When you reach the line with "log_info (SavedImage path (length metadata_json)))" in the listing below, transcribe it and each line after it up to and including the line with "Fixpoint history_save_loop (job", exactly and with nothing else.

SOURCE MATERIAL:
• • •

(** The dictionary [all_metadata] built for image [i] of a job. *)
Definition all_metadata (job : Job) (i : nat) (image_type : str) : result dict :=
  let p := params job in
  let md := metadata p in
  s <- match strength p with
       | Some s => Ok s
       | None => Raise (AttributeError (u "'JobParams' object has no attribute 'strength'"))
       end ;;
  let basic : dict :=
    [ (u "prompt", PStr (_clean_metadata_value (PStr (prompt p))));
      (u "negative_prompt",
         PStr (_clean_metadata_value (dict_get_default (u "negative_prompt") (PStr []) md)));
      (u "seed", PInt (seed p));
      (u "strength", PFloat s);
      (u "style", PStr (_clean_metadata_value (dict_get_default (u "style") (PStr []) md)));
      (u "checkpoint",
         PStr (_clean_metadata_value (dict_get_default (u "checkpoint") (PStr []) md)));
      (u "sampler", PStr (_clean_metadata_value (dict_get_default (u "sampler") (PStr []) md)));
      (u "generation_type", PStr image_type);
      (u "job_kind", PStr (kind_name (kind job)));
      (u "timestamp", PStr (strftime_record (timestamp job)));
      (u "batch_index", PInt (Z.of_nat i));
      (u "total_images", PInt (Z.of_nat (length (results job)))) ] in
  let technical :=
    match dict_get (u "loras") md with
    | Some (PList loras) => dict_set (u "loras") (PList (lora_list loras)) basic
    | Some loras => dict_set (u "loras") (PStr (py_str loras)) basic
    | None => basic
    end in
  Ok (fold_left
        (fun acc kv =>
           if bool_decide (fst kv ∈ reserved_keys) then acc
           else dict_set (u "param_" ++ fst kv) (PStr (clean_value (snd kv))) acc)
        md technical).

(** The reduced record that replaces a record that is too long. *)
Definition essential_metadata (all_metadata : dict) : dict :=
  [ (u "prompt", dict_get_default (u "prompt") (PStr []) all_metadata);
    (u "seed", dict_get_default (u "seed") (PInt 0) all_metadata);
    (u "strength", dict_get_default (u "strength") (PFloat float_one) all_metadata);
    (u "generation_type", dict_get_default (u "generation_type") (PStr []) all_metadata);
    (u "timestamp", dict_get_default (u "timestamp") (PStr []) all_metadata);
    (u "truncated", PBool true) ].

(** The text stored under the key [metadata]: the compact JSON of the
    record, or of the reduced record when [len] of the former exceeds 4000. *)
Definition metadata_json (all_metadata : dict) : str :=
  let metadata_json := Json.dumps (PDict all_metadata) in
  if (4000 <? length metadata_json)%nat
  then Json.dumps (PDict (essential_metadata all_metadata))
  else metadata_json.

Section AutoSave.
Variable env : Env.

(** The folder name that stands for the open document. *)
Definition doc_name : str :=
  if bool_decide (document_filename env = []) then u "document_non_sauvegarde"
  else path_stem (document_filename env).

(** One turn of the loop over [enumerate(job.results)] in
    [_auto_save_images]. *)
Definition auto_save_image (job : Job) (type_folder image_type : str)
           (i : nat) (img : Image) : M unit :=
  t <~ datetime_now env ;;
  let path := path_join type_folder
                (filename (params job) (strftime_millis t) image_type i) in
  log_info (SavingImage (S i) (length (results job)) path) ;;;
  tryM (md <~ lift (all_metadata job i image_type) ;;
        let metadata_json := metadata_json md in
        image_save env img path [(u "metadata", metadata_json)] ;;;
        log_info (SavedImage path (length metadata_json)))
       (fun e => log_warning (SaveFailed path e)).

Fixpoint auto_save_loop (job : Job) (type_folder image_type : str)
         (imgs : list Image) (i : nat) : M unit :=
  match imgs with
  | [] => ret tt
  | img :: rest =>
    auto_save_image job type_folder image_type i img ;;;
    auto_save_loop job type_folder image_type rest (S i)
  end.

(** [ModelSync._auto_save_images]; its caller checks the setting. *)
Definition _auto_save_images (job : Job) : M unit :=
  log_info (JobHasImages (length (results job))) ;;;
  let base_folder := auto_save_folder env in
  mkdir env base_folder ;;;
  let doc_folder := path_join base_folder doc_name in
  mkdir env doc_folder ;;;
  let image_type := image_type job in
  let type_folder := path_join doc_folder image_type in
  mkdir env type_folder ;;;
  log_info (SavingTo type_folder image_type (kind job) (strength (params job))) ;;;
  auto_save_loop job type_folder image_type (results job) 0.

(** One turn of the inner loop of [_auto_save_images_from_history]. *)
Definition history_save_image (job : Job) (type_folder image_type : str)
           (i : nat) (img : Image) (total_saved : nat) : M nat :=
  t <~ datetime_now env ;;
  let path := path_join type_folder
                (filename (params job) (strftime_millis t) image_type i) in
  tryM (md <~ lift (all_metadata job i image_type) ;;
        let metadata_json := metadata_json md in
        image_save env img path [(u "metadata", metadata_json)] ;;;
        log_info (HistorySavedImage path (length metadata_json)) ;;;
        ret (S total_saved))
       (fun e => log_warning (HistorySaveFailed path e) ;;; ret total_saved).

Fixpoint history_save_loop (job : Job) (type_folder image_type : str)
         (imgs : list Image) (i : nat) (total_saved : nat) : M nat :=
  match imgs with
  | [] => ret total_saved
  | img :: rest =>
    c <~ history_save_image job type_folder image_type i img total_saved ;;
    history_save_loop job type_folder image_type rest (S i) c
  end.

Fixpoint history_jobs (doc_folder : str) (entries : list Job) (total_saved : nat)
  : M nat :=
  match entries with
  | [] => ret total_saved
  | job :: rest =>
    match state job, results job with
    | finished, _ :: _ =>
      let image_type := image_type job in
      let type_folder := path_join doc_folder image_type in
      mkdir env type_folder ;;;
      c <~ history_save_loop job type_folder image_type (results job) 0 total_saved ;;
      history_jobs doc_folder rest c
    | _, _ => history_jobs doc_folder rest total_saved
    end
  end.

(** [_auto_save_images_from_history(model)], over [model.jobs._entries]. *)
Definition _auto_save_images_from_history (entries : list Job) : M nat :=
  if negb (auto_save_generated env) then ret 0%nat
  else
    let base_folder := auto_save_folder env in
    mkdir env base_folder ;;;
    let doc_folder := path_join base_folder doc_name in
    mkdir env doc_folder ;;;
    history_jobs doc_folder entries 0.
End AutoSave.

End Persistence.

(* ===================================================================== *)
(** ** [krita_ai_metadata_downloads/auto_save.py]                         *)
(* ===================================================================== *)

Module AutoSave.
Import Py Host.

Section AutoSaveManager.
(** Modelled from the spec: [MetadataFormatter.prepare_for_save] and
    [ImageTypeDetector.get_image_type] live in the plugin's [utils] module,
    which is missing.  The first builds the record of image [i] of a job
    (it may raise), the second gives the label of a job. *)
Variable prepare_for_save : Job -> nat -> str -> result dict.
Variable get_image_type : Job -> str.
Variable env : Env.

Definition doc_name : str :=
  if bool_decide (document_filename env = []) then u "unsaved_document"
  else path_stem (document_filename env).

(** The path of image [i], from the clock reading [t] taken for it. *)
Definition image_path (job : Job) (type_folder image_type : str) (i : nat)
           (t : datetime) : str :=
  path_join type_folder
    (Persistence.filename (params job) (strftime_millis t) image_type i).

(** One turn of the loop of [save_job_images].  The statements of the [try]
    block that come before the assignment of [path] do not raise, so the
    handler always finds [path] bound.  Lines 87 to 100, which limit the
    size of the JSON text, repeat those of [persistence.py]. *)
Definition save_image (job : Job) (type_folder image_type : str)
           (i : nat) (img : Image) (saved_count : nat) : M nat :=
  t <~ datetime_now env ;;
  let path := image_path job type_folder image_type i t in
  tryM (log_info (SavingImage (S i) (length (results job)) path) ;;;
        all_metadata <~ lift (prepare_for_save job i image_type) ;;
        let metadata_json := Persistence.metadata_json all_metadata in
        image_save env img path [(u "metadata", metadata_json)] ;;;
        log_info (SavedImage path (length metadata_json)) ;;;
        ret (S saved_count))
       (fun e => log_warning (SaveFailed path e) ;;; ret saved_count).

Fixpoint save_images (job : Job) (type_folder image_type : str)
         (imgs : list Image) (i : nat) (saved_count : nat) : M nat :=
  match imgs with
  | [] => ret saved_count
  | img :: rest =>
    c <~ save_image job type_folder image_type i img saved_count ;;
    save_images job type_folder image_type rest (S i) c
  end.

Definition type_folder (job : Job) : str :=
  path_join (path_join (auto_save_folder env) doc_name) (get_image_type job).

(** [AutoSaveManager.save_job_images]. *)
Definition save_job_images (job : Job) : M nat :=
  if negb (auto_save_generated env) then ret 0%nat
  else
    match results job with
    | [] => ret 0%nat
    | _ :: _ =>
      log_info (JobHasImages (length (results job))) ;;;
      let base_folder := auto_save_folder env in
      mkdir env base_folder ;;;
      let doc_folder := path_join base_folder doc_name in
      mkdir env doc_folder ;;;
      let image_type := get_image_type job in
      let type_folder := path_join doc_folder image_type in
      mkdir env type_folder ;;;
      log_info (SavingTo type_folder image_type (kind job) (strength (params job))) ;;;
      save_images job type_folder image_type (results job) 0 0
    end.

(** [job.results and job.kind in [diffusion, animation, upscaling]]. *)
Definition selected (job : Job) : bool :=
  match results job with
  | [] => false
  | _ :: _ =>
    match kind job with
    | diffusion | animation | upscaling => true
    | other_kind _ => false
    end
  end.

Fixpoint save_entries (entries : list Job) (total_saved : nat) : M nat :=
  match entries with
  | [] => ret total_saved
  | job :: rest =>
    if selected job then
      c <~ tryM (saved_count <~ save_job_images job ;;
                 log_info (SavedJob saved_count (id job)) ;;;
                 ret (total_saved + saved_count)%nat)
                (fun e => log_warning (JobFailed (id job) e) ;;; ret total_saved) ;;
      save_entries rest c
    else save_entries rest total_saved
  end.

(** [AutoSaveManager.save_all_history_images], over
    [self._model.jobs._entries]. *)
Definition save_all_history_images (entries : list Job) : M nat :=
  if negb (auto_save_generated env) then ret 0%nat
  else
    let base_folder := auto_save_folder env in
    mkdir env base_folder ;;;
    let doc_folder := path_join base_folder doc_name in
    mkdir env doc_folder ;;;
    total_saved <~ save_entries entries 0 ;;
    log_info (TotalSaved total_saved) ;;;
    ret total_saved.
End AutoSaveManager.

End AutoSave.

• • •

TASK RESULT:
        log_info (SavedImage path (length metadata_json)))
       (fun e => log_warning (SaveFailed path e)).

Fixpoint auto_save_loop (job : Job) (type_folder image_type : str)
         (imgs : list Image) (i : nat) : M unit :=
  match imgs with
  | [] => ret tt
  | img :: rest =>
    auto_save_image job type_folder image_type i img ;;;
    auto_save_loop job type_folder image_type rest (S i)
  end.

(** [ModelSync._auto_save_images]; its caller checks the setting. *)
Definition _auto_save_images (job : Job) : M unit :=
  log_info (JobHasImages (length (results job))) ;;;
  let base_folder := auto_save_folder env in
  mkdir env base_folder ;;;
  let doc_folder := path_join base_folder doc_name in
  mkdir env doc_folder ;;;
  let image_type := image_type job in
  let type_folder := path_join doc_folder image_type in
  mkdir env type_folder ;;;
  log_info (SavingTo type_folder image_type (kind job) (strength (params job))) ;;;
  auto_save_loop job type_folder image_type (results job) 0.

(** One turn of the inner loop of [_auto_save_images_from_history]. *)
Definition history_save_image (job : Job) (type_folder image_type : str)
           (i : nat) (img : Image) (total_saved : nat) : M nat :=
  t <~ datetime_now env ;;
  let path := path_join type_folder
                (filename (params job) (strftime_millis t) image_type i) in
  tryM (md <~ lift (all_metadata job i image_type) ;;
        let metadata_json := metadata_json md in
        image_save env img path [(u "metadata", metadata_json)] ;;;
        log_info (HistorySavedImage path (length metadata_json)) ;;;
        ret (S total_saved))
       (fun e => log_warning (HistorySaveFailed path e) ;;; ret total_saved).

Fixpoint history_save_loop (job : Job) (type_folder image_type : str)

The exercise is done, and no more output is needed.